ISO fa marcia indietro su OOXML

Il formato documentale approvato come standard resta nel limbo. Prima di poterne pubblicare le specifiche finali occorrerà dare una risposta ai ricorsi presentati

Roma – Tutto fermo, almeno per qualche mese. In attesa che si chiarisca se effettivamente ci sia stato qualche inconveniente nella votazione e nella valutazione dello standard DIS 29500. Con un comunicato piuttosto stringato, ISO ha fatto sapere che per questioni procedurali le specifiche finali del formato OOXML, così come uscito dal Ballot Resolution Meeting (BRM) dello scorso marzo, non possono al momento essere pubblicate . Dunque per il formato Open XML Microsoft si apre un fase-limbo, dalla quale non si sa quando e in che condizioni uscirà.

“Secondo le regole ISO/IEC – si legge nel comunicato – un documento soggetto ad appello non può essere pubblicato come standard internazionale ISO/IEC mentre l’appello è ancora in corso. Dunque, la decisione di pubblicare o meno DIS 29500 come standard internazionale ISO/IEC non potrà essere presa fino a quando non si conoscerà l’esito dell’appello stesso”.

Nessun chiarimento su quali saranno i tempi effettivi della procedura, anche se nello stesso comunicato si rimanda ad un capitolo specifico del regolamento della commissione JTC 1 (quella che si occupa di information technology), che spiega nel dettaglio i passaggi che dovranno seguire i ricorsi di Sud Africa, India, Brasile e Venezuela, vale a dire le quattro nazioni che hanno presentato domanda di appello alla decisione che ha trasformato OOXML in standard ISO.

Poiché i termini di presentazione della domanda scadevano lo scorso 31 maggio, l’organizzazione internazionale per gli standard dovrebbe avere tempo fino al termine di giugno (30 giorni) per decidere sull’ammissibilità dei vari ricorsi.
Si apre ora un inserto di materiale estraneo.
(* ===== verification/Promise.v ===== *)
(** * Promises of future values (promise.h, promise.cc)

    A [Promise] is an obligation: its readers have read a value that some thread
    still has to write. It keeps the set of threads that may resolve it, as a
    growing vector of flags with a counter, and fails when that set is empty. *)

From S2P Require Import Prelude ClockVector Action.

(** ** Data *)

Record future_value := mkFutureValue {
  fv_value : N;
  fv_expiration : modelclock_t;
  fv_tid : thread_id_t
}.

Record Promise := mkPromise {
  p_available_thread : list bool;
  p_was_available_thread : list bool;
  p_num_available_threads : Z;
  p_num_was_available_threads : Z;
  p_fv : future_value;
  p_readers : list ptr;
  p_write : option ptr
}.

#[global] Instance future_value_eq_dec : EqDecision future_value.
Proof. solve_decision. Defined.
#[global] Instance Promise_eq_dec : EqDecision Promise.
Proof. solve_decision. Defined.

(** ** Operations *)

Definition thread_is_available (p : Promise) (tid : thread_id_t) : bool :=
  let id := id_to_int tid in
  if length (p_available_thread p) <=? id then false
  else default false (p_available_thread p !! id).

Definition thread_was_available (p : Promise) (tid : thread_id_t) : bool :=
  let id := id_to_int tid in
  if length (p_was_available_thread p) <=? id then false
  else default false (p_was_available_thread p !! id).

Definition max_available_thread_idx (p : Promise) : nat := length (p_available_thread p).
Definition get_num_available_threads (p : Promise) : Z := p_num_available_threads p.
Definition has_failed (p : Promise) : bool := (p_num_available_threads p =? 0)%Z.
Definition get_reader (p : Promise) (i : nat) : option ptr :=
  if i <? length (p_readers p) then p_readers p !! i else None.
Definition get_value (p : Promise) : N := fv_value (p_fv p).
Definition get_expiration (p : Promise) : modelclock_t := fv_expiration (p_fv p).

Definition set_available (l : list bool) (n : Z) (p : Promise) : Promise :=
  mkPromise l (p_was_available_thread p) n (p_num_was_available_threads p) (p_fv p)
    (p_readers p) (p_write p).
Definition set_was_available (l : list bool) (n : Z) (p : Promise) : Promise :=
  mkPromise (p_available_thread p) l (p_num_available_threads p) n (p_fv p)
    (p_readers p) (p_write p).
Definition push_reader (r : ptr) (p : Promise) : Promise :=
  mkPromise (p_available_thread p) (p_was_available_thread p) (p_num_available_threads p)
    (p_num_was_available_threads p) (p_fv p) (p_readers p ++ [r]) (p_write p).
Definition set_write (w : option ptr) (p : Promise) : Promise :=
  mkPromise (p_available_thread p) (p_was_available_thread p) (p_num_available_threads p)
    (p_num_was_available_threads p) (p_fv p) (p_readers p) w.

(** True iff this elimination invalidated the promise. *)
Definition eliminate_thread (tid : thread_id_t) (p : Promise) : Promise * bool :=
  let id := id_to_int tid in
  if negb (thread_is_available p tid) then (p, false)
  else
    let p := set_available (<[id := false]> (p_available_thread p))
               (p_num_available_threads p - 1)%Z p in
    (p, has_failed p).

(** Set the flag of [id] in a vector that grows on demand, counting new flags. *)
Definition mark (id : nat) (l : list bool) (n : Z) : list bool * Z :=
  let l := if length l <=? id then grow (id + 1) false l else l in
  if negb (default false (l !! id)) then (<[id := true]> l, (n + 1)%Z) else (l, n).

Definition add_thread (tid : thread_id_t) (p : Promise) : Promise :=
  let id := id_to_int tid in
  let '(l, n) := mark id (p_available_thread p) (p_num_available_threads p) in
  let p := set_available l n p in
  let '(l, n) := mark id (p_was_available_thread p) (p_num_was_available_threads p) in
  set_was_available l n p.

(** The constructor; [read_tid] is the thread of the action [read]. *)
Definition new_Promise (read : ptr) (read_tid : thread_id_t) (fv : future_value) : Promise :=
  let p := mkPromise [] [] 0 0 fv [read] None in
  let p := add_thread (fv_tid fv) p in
  (eliminate_thread read_tid p).1.

Definition add_reader (reader : ptr) (reader_tid : thread_id_t) (p : Promise) : Promise * bool :=
  eliminate_thread reader_tid (push_reader reader p).

Section compatibility.
Context (acts : gmap ptr ModelAction).

Definition same_location (p : Promise) (act : ModelAction) : result bool :=
  r ← deref (get_reader p 0);
  ra ← deref (acts !! r);
  Ok (same_var ra act).

Definition is_compatible (p : Promise) (act : ModelAction) : result bool :=
  if thread_is_available p (a_tid act) then same_location p act else Ok false.

Definition is_compatible_exclusive (p : Promise) (act : ModelAction) : result bool :=
  if (get_num_available_threads p =? 1)%Z then is_compatible p act else Ok false.

Definition same_value (p : Promise) (write : ModelAction) : result bool :=
  v ← get_write_value write;
  Ok (get_value p =? v)%N.
End compatibility.

(** ** The set of available threads *)

Lemma thread_is_available_lookup p tid :
  thread_is_available p tid = default false (p_available_thread p !! tid).
Proof.
  unfold thread_is_available, id_to_int. case_tests; [|done].
  by rewrite lookup_ge_None_2 by lia.
Qed.

Lemma thread_was_available_lookup p tid :
  thread_was_available p tid = default false (p_was_available_thread p !! tid).
Proof.
  unfold thread_was_available, id_to_int. case_tests; [|done].
  by rewrite lookup_ge_None_2 by lia.
Qed.

Lemma mark_spec id l n l' n' :
  mark id l n = (l', n') →
  (∀ i : nat, default false (l' !! i) = if decide (i = id) then true else default false (l !! i)) ∧
  (n = Z.of_nat (count_true l) → n' = Z.of_nat (count_true l')).
Proof.
  unfold mark. set (l1 := if length l <=? id then grow (id + 1) false l else l).
  assert (id < length l1) as Hid.
  { unfold l1. case_tests; rewrite ?length_grow; lia. }
  assert (∀ i : nat, default false (l1 !! i) = default false (l !! i)) as Hl1.
  { intros i. unfold l1. case_tests; [|done]. rewrite lookup_grow.
    repeat case_decide; simpl; rewrite ?(lookup_ge_None_2 l i) by lia; done. }
  assert (count_true l1 = count_true l) as Hc.
  { unfold l1. case_tests; [|done]. apply count_true_grow. }
  destruct (lookup_lt_is_Some_2 l1 id Hid) as [b Hb]. rewrite Hb. simpl.
  destruct b; simpl; intros [= <- <-]; split.
  - intros i. case_decide; subst; [by rewrite Hb|done].
  - by rewrite Hc.
  - intros i. case_decide; subst; [by rewrite list_lookup_insert_eq|].
    by rewrite list_lookup_insert_ne by done.
  - intros ->. pose proof (count_true_insert l1 id false true Hb). simpl in *. lia.
Qed.

(** The representation invariant: the counters count the flags, and whoever is
    available was made available. *)
Record promise_wf (p : Promise) : Prop := {
  pw_num : p_num_available_threads p = Z.of_nat (count_true (p_available_thread p));
  pw_was : p_num_was_available_threads p = Z.of_nat (count_true (p_was_available_thread p));
  pw_sub : ∀ tid, thread_is_available p tid = true → thread_was_available p tid = true
}.

Lemma has_failed_spec p : promise_wf p → has_failed p = true ↔ ∀ tid, thread_is_available p tid = false.
Proof.
  intros [Hn _ _]. unfold has_failed. rewrite Z.eqb_eq, Hn.
  change 0%Z with (Z.of_nat 0). rewrite Nat2Z.inj_iff, count_true_zero.
  setoid_rewrite thread_is_available_lookup.
  split; intros H i; specialize (H i); destruct (p_available_thread p !! i) as [[]|]; naive_solver.
Qed.

Lemma eliminate_thread_spec tid p p' b :
  promise_wf p → eliminate_thread tid p = (p', b) →
  promise_wf p' ∧
  (∀ t, thread_is_available p' t = if decide (t = tid) then false else thread_is_available p t) ∧
  (∀ t, thread_was_available p' t = thread_was_available p t) ∧
  (b = true ↔ thread_is_available p tid = true ∧ ∀ t, t ≠ tid → thread_is_available p t = false).
Proof.
  intros [Hn Hw Hs]. unfold eliminate_thread, id_to_int. destruct (thread_is_available p tid) eqn:Ha; simpl.
  - set (p1 := set_available _ _ p). intros [= <- <-].
    assert (p_available_thread p !! tid = Some true) as Hl.
    { rewrite thread_is_available_lookup in Ha. by destruct (p_available_thread p !! tid) as [[]|]. }
    assert (∀ t, thread_is_available p1 t = if decide (t = tid) then false else thread_is_available p t) as Hav.
    { intros t. rewrite !thread_is_available_lookup. simpl. case_decide; subst.
      - rewrite list_lookup_insert_eq; [done|]. by eapply lookup_lt_Some.
      - by rewrite list_lookup_insert_ne by done. }
    assert (promise_wf p1) as Hwf.
    { split; [|done|].
      - pose proof (count_true_insert (p_available_thread p) tid true false Hl). simpl in *. lia.
      - intros t. rewrite Hav. case_decide; [done|]. apply Hs. }
    split_and!; [done|done|done|]. rewrite (has_failed_spec _ Hwf). setoid_rewrite Hav.
    split.
    + intros H. split; [done|]. intros t Ht. specialize (H t). by destruct (decide (t = tid)).
    + intros [_ H] t. destruct (decide (t = tid)); auto.
  - intros [= <- <-]. split_and!; [done| |done|naive_solver].
    intros t. destruct (decide (t = tid)) as [->|]; done.
Qed.

Lemma add_thread_spec tid p :
  promise_wf p →
  promise_wf (add_thread tid p) ∧
  (∀ t, thread_is_available (add_thread tid p) t = if decide (t = tid) then true else thread_is_available p t) ∧
  (∀ t, thread_was_available (add_thread tid p) t = if decide (t = tid) then true else thread_was_available p t).
Proof.
  intros [Hn Hw Hs]. unfold add_thread, id_to_int.
  destruct (mark tid (p_available_thread p) _) as [l n] eqn:E1.
  destruct (mark tid (p_was_available_thread (set_available l n p)) _) as [l' n'] eqn:E2.
  destruct (mark_spec _ _ _ _ _ E1) as [A1 C1], (mark_spec _ _ _ _ _ E2) as [A2 C2].
  assert (∀ t, thread_is_available (set_was_available l' n' (set_available l n p)) t =
            if decide (t = tid) then true else thread_is_available p t) as H1.
  { intros t. rewrite !thread_is_available_lookup. apply A1. }
  assert (∀ t, thread_was_available (set_was_available l' n' (set_available l n p)) t =
            if decide (t = tid) then true else thread_was_available p t) as H2.
  { intros t. rewrite !thread_was_available_lookup. apply A2. }
  split_and!; [|done|done]. split; [by apply C1|by apply C2|].
  intros t. rewrite H1, H2. case_decide; [done|]. apply Hs.
Qed.

Lemma new_Promise_spec read rtid fv :
  let p := new_Promise read rtid fv in
  promise_wf p ∧ (∀ t, thread_is_available p t = bool_decide (t = fv_tid fv ∧ t ≠ rtid)) ∧
  get_reader p 0 = Some read ∧ p_fv p = fv.
Proof.
  simpl. unfold new_Promise. set (p0 := mkPromise [] [] 0 0 fv [read] None).
  assert (promise_wf p0) as Hwf0 by by split.
  destruct (add_thread_spec (fv_tid fv) p0 Hwf0) as (Hwf1 & A1 & _).
  assert (p_readers (add_thread (fv_tid fv) p0) = [read] ∧ p_fv (add_thread (fv_tid fv) p0) = fv) as [R1 F1].
  { unfold add_thread. do 2 case_match. done. }
  destruct (eliminate_thread rtid (add_thread (fv_tid fv) p0)) as [p b] eqn:E.
  destruct (eliminate_thread_spec _ _ _ _ Hwf1 E) as (Hwf & A & _ & _). simpl.
  assert (p_readers p = [read] ∧ p_fv p = fv) as [R F].
  { unfold eliminate_thread in E. case_match; simplify_eq; done. }
  split_and!; [done| | |done].
  - intros t. rewrite A, A1. repeat case_decide; case_bool_decide; naive_solver.
  - unfold get_reader. by rewrite R.
Qed.

(** ** Steps of a promise's life *)

(** Every change an execution makes to a promise after creating it. *)
Inductive promise_step : Promise → Promise → Prop :=
  | ps_eliminate p tid : promise_step p (eliminate_thread tid p).1
  | ps_add_thread p tid : promise_step p (add_thread tid p)
  | ps_add_reader p r tid : promise_step p (add_reader r tid p).1
  | ps_set_write p w : promise_step p (set_write w p).

Lemma promise_step_wf p p' : promise_wf p → promise_step p p' → promise_wf p'.
Proof.
  intros Hwf. destruct 1 as [p tid|p tid|p r tid|p w].
  - destruct (eliminate_thread tid p) as [p' b] eqn:E. by apply (eliminate_thread_spec _ _ _ _ Hwf E).
  - by apply add_thread_spec.
  - unfold add_reader. destruct (eliminate_thread tid (push_reader r p)) as [p' b] eqn:E.
    assert (promise_wf (push_reader r p)) as Hwf' by by destruct Hwf.
    by apply (eliminate_thread_spec _ _ _ _ Hwf' E).
  - by destruct Hwf.
Qed.

Lemma promise_steps_wf p p' : promise_wf p → rtc promise_step p p' → promise_wf p'.
Proof. intros Hwf. induction 1 as [|p1 p2 p3 H12 H23 IH]; [done|]. by eapply IH, promise_step_wf. Qed.

(** ** Properties *)

(** In every state a promise can reach from its constructor, the counters agree
    with the flag vectors, and [has_failed] holds exactly when no thread is left
    that may resolve the promise. *)
Theorem promise_failure_exact read rtid fv p :
  rtc promise_step (new_Promise read rtid fv) p →
  promise_wf p ∧ (has_failed p = true ↔ ∀ tid, thread_is_available p tid = false).
Proof.
  intros Hsteps. destruct (new_Promise_spec read rtid fv) as (Hwf0 & _).
  pose proof (promise_steps_wf _ _ Hwf0 Hsteps) as Hwf. split; [done|]. by apply has_failed_spec.
Qed.

(** A promise read by thread 1, to be resolved by thread 2, which is eliminated. *)
Lemma promise_failure_exact_witness :
  let p := (eliminate_thread 2 (new_Promise 5%positive 1 (mkFutureValue 7 10 2))).1 in
  has_failed p = true ∧ ∀ tid, thread_is_available p tid = false.
Proof.
  intros p. split; [reflexivity|].
  apply (promise_failure_exact 5%positive 1 (mkFutureValue 7 10 2) p); [|reflexivity].
  apply rtc_once, ps_eliminate.
Defined.

(** Eliminating a thread removes exactly that thread from the available set, and
    reports failure exactly when it was the last available one. *)
Theorem eliminate_thread_exact tid p :
  promise_wf p →
  let '(p', invalidated) := eliminate_thread tid p in
  promise_wf p' ∧
  (∀ t, thread_is_available p' t = if decide (t = tid) then false else thread_is_available p t) ∧
  (invalidated = true ↔
     thread_is_available p tid = true ∧ ∀ t, t ≠ tid → thread_is_available p t = false).
Proof.
  intros Hwf. destruct (eliminate_thread tid p) as [p' b] eqn:E.
  by destruct (eliminate_thread_spec _ _ _ _ Hwf E) as (? & ? & _ & ?).
Qed.

Lemma eliminate_thread_exact_witness :
  promise_wf (new_Promise 5%positive 1 (mkFutureValue 7 10 2)) ∧
  (eliminate_thread 2 (new_Promise 5%positive 1 (mkFutureValue 7 10 2))).2 = true.
Proof.
  destruct (new_Promise_spec 5%positive 1 (mkFutureValue 7 10 2)) as (Hwf & Hav & _).
  split; [exact Hwf|].
  apply (eliminate_thread_exact 2 _ Hwf). split; [reflexivity|].
  intros t Ht. rewrite Hav. apply bool_decide_eq_false_2. intros [-> _]. by apply Ht.
Defined.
In precedenza i tempi prospettati erano ancora superiori ma ormai appare chiaro che difficilmente si addiverrà ad una soluzione prima dell’estate . Si tratta in ogni caso di quattro differenti procedimenti che avanzano in parallelo, e per ciascuno dei quali andranno valutati il rispetto delle norme procedurali nella presentazione nonché la consistenza dei reclami.

Il tutto mentre la Commissione UE ribadisce le sue perplessità sull’intera vicenda dei formati documentali , con le dichiarazioni del commissario alla concorrenza Neelie Kroes. E mentre Microsoft, con una mossa in un certo senso inaspettata, ha già annunciato che intende supportare il formato “concorrente” ODF già in questa versione di Microsoft Office e che si dovrà invece attendere la prossima per l’introduzione di OOXML.